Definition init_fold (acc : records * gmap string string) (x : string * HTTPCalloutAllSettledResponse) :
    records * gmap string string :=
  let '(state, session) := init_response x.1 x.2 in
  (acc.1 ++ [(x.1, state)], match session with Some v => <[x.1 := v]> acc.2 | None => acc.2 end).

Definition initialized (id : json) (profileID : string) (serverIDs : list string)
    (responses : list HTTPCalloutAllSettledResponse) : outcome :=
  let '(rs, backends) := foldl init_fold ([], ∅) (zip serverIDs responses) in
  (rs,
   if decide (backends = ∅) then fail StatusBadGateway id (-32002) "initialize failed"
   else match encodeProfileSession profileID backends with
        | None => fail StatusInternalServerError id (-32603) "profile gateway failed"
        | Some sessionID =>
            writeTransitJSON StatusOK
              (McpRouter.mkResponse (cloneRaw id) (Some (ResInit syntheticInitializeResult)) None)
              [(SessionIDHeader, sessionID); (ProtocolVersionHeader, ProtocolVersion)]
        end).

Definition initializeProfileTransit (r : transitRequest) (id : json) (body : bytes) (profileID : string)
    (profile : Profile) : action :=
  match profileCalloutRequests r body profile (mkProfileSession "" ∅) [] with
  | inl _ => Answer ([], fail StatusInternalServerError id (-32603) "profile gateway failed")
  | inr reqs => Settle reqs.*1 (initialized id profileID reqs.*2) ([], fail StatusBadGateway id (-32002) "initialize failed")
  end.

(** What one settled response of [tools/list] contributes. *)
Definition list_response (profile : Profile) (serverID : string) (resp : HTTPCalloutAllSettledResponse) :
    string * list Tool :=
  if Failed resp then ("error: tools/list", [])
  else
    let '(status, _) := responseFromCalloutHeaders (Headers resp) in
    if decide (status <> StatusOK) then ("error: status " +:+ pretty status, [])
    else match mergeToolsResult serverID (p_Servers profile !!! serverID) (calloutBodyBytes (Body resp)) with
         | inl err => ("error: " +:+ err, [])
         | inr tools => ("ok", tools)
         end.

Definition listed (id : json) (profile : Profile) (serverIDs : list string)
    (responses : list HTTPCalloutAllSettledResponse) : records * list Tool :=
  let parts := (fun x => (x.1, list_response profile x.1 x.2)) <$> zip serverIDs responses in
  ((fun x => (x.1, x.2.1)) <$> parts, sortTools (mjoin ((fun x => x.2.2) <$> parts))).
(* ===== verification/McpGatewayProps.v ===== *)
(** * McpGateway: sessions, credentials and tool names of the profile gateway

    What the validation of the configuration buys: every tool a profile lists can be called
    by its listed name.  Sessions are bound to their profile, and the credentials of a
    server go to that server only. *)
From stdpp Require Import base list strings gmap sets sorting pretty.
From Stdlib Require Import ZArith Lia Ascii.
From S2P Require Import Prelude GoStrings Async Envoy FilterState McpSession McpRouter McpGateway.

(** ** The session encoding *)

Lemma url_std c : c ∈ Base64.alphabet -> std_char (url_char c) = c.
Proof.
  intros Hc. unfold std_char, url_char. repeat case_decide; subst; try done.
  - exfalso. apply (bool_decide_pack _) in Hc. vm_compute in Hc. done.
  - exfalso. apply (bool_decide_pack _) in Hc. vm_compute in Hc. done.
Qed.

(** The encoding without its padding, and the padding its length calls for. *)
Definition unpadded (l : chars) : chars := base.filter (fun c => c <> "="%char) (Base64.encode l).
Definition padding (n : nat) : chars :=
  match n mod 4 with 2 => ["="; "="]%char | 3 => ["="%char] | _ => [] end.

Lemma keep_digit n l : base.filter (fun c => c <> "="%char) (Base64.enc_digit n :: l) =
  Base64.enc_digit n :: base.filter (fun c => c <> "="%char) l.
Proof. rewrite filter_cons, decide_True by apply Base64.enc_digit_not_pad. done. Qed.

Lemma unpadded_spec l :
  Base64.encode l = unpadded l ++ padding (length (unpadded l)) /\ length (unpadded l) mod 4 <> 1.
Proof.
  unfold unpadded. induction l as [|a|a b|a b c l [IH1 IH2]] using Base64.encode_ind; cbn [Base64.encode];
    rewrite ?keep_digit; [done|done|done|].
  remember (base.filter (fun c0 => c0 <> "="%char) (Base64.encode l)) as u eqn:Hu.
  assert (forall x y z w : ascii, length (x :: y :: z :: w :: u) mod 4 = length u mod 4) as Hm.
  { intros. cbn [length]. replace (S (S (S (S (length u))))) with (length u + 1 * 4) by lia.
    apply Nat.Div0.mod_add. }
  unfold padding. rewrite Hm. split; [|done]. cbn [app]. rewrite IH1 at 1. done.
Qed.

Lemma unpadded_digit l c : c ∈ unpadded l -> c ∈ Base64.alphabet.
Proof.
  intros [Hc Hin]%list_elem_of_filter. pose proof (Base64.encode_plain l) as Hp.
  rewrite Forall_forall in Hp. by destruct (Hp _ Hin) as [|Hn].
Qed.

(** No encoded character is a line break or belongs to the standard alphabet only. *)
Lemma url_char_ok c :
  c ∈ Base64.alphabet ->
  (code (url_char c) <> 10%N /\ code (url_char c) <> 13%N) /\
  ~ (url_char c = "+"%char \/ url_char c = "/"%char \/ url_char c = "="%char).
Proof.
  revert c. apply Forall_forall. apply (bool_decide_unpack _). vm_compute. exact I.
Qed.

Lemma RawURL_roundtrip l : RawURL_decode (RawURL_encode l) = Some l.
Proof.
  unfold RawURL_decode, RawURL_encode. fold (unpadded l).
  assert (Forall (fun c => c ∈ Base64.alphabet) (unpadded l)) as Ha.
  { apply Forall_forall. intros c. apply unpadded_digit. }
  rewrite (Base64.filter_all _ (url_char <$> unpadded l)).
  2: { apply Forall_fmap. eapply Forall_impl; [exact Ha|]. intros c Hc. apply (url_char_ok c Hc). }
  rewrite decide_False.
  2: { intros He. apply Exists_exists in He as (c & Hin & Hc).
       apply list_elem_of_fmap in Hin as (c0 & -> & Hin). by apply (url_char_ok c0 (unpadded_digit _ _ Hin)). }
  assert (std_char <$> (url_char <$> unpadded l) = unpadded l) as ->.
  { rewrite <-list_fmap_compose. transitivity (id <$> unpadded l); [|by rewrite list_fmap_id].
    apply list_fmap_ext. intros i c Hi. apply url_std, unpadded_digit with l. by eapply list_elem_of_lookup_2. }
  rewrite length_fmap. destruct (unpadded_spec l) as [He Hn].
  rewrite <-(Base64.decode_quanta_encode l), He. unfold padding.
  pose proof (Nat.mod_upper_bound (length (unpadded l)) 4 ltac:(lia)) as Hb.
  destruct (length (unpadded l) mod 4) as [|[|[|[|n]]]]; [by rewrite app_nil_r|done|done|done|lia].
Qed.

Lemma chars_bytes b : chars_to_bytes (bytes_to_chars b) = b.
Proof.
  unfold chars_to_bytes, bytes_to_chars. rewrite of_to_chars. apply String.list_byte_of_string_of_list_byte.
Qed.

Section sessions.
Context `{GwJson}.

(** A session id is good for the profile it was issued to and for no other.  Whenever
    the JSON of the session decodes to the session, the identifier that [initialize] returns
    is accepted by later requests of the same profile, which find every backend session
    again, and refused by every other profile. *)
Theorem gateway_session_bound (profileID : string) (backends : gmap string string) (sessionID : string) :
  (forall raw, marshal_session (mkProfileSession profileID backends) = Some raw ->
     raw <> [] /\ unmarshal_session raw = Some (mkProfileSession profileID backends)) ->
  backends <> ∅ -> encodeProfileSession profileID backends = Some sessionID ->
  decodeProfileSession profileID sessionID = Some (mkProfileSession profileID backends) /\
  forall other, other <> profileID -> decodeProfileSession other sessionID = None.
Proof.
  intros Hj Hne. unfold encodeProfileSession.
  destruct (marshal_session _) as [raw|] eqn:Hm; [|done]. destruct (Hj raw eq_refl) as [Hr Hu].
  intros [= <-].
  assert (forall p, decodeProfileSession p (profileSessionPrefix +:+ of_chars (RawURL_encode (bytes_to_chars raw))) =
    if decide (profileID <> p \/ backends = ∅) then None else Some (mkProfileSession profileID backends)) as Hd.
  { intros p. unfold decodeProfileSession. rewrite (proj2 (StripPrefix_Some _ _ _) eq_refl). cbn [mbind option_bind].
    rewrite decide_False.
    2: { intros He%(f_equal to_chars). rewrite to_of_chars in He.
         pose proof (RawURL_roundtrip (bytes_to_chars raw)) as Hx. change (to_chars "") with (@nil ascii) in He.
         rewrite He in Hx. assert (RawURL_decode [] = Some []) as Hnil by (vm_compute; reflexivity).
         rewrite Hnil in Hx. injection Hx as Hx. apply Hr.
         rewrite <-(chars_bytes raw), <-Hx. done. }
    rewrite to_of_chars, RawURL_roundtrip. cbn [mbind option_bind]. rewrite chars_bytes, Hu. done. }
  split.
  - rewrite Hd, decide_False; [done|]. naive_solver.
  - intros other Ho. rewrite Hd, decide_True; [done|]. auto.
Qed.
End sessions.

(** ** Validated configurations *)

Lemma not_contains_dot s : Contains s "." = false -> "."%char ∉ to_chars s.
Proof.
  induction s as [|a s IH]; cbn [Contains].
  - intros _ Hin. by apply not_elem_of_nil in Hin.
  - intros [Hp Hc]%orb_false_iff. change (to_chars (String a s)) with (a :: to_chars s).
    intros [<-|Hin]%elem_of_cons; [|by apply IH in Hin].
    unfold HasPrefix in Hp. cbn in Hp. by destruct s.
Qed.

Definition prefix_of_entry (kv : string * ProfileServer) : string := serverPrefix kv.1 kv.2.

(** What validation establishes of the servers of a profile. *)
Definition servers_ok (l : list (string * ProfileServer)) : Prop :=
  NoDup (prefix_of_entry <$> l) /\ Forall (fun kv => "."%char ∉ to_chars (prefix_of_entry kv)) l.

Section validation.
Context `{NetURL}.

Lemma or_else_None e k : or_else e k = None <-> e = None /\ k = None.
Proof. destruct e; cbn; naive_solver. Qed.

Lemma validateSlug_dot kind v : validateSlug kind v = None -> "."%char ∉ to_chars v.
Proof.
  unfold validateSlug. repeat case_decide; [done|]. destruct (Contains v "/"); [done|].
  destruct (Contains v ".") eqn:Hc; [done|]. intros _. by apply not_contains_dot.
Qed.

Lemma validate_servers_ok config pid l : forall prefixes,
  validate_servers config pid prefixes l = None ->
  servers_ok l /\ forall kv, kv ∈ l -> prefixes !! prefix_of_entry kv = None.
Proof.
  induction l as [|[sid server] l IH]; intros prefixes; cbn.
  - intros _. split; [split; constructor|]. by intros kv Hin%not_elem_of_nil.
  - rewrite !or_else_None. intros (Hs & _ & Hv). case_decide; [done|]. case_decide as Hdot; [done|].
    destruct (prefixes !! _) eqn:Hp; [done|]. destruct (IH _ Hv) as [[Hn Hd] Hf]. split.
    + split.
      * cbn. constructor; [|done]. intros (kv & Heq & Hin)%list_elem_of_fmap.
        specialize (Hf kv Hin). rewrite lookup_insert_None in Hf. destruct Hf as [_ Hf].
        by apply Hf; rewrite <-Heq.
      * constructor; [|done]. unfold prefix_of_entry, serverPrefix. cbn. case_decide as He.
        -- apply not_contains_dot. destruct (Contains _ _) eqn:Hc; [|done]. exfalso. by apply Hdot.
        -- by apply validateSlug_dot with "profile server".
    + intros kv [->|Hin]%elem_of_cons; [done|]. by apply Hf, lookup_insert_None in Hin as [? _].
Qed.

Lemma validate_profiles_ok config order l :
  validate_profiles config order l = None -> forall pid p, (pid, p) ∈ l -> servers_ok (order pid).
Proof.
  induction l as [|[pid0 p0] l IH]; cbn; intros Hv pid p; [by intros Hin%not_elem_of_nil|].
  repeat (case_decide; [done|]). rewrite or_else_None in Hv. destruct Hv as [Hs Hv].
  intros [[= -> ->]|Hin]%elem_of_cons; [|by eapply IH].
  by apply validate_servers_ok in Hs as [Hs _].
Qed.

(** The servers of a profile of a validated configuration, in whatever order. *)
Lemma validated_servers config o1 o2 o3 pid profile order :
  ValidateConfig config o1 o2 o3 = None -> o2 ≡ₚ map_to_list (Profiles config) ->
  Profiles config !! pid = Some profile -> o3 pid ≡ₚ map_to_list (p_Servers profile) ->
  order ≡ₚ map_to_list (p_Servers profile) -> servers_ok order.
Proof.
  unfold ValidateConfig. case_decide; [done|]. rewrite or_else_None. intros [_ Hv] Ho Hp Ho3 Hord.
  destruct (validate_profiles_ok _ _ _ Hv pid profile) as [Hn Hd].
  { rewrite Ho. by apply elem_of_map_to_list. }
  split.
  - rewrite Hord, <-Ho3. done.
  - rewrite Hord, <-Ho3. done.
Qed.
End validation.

#### [Activity]
Please give back exactly the lines of the listing above that run from the one containing "to_of_chars in He." through the one containing "(** ** Validated configurations *)", and only those.

#### [Response area]
    2: { intros He%(f_equal to_chars). rewrite to_of_chars in He.
         pose proof (RawURL_roundtrip (bytes_to_chars raw)) as Hx. change (to_chars "") with (@nil ascii) in He.
         rewrite He in Hx. assert (RawURL_decode [] = Some []) as Hnil by (vm_compute; reflexivity).
         rewrite Hnil in Hx. injection Hx as Hx. apply Hr.
         rewrite <-(chars_bytes raw), <-Hx. done. }
    rewrite to_of_chars, RawURL_roundtrip. cbn [mbind option_bind]. rewrite chars_bytes, Hu. done. }
  split.
  - rewrite Hd, decide_False; [done|]. naive_solver.
  - intros other Ho. rewrite Hd, decide_True; [done|]. auto.
Qed.
End sessions.

(** ** Validated configurations *)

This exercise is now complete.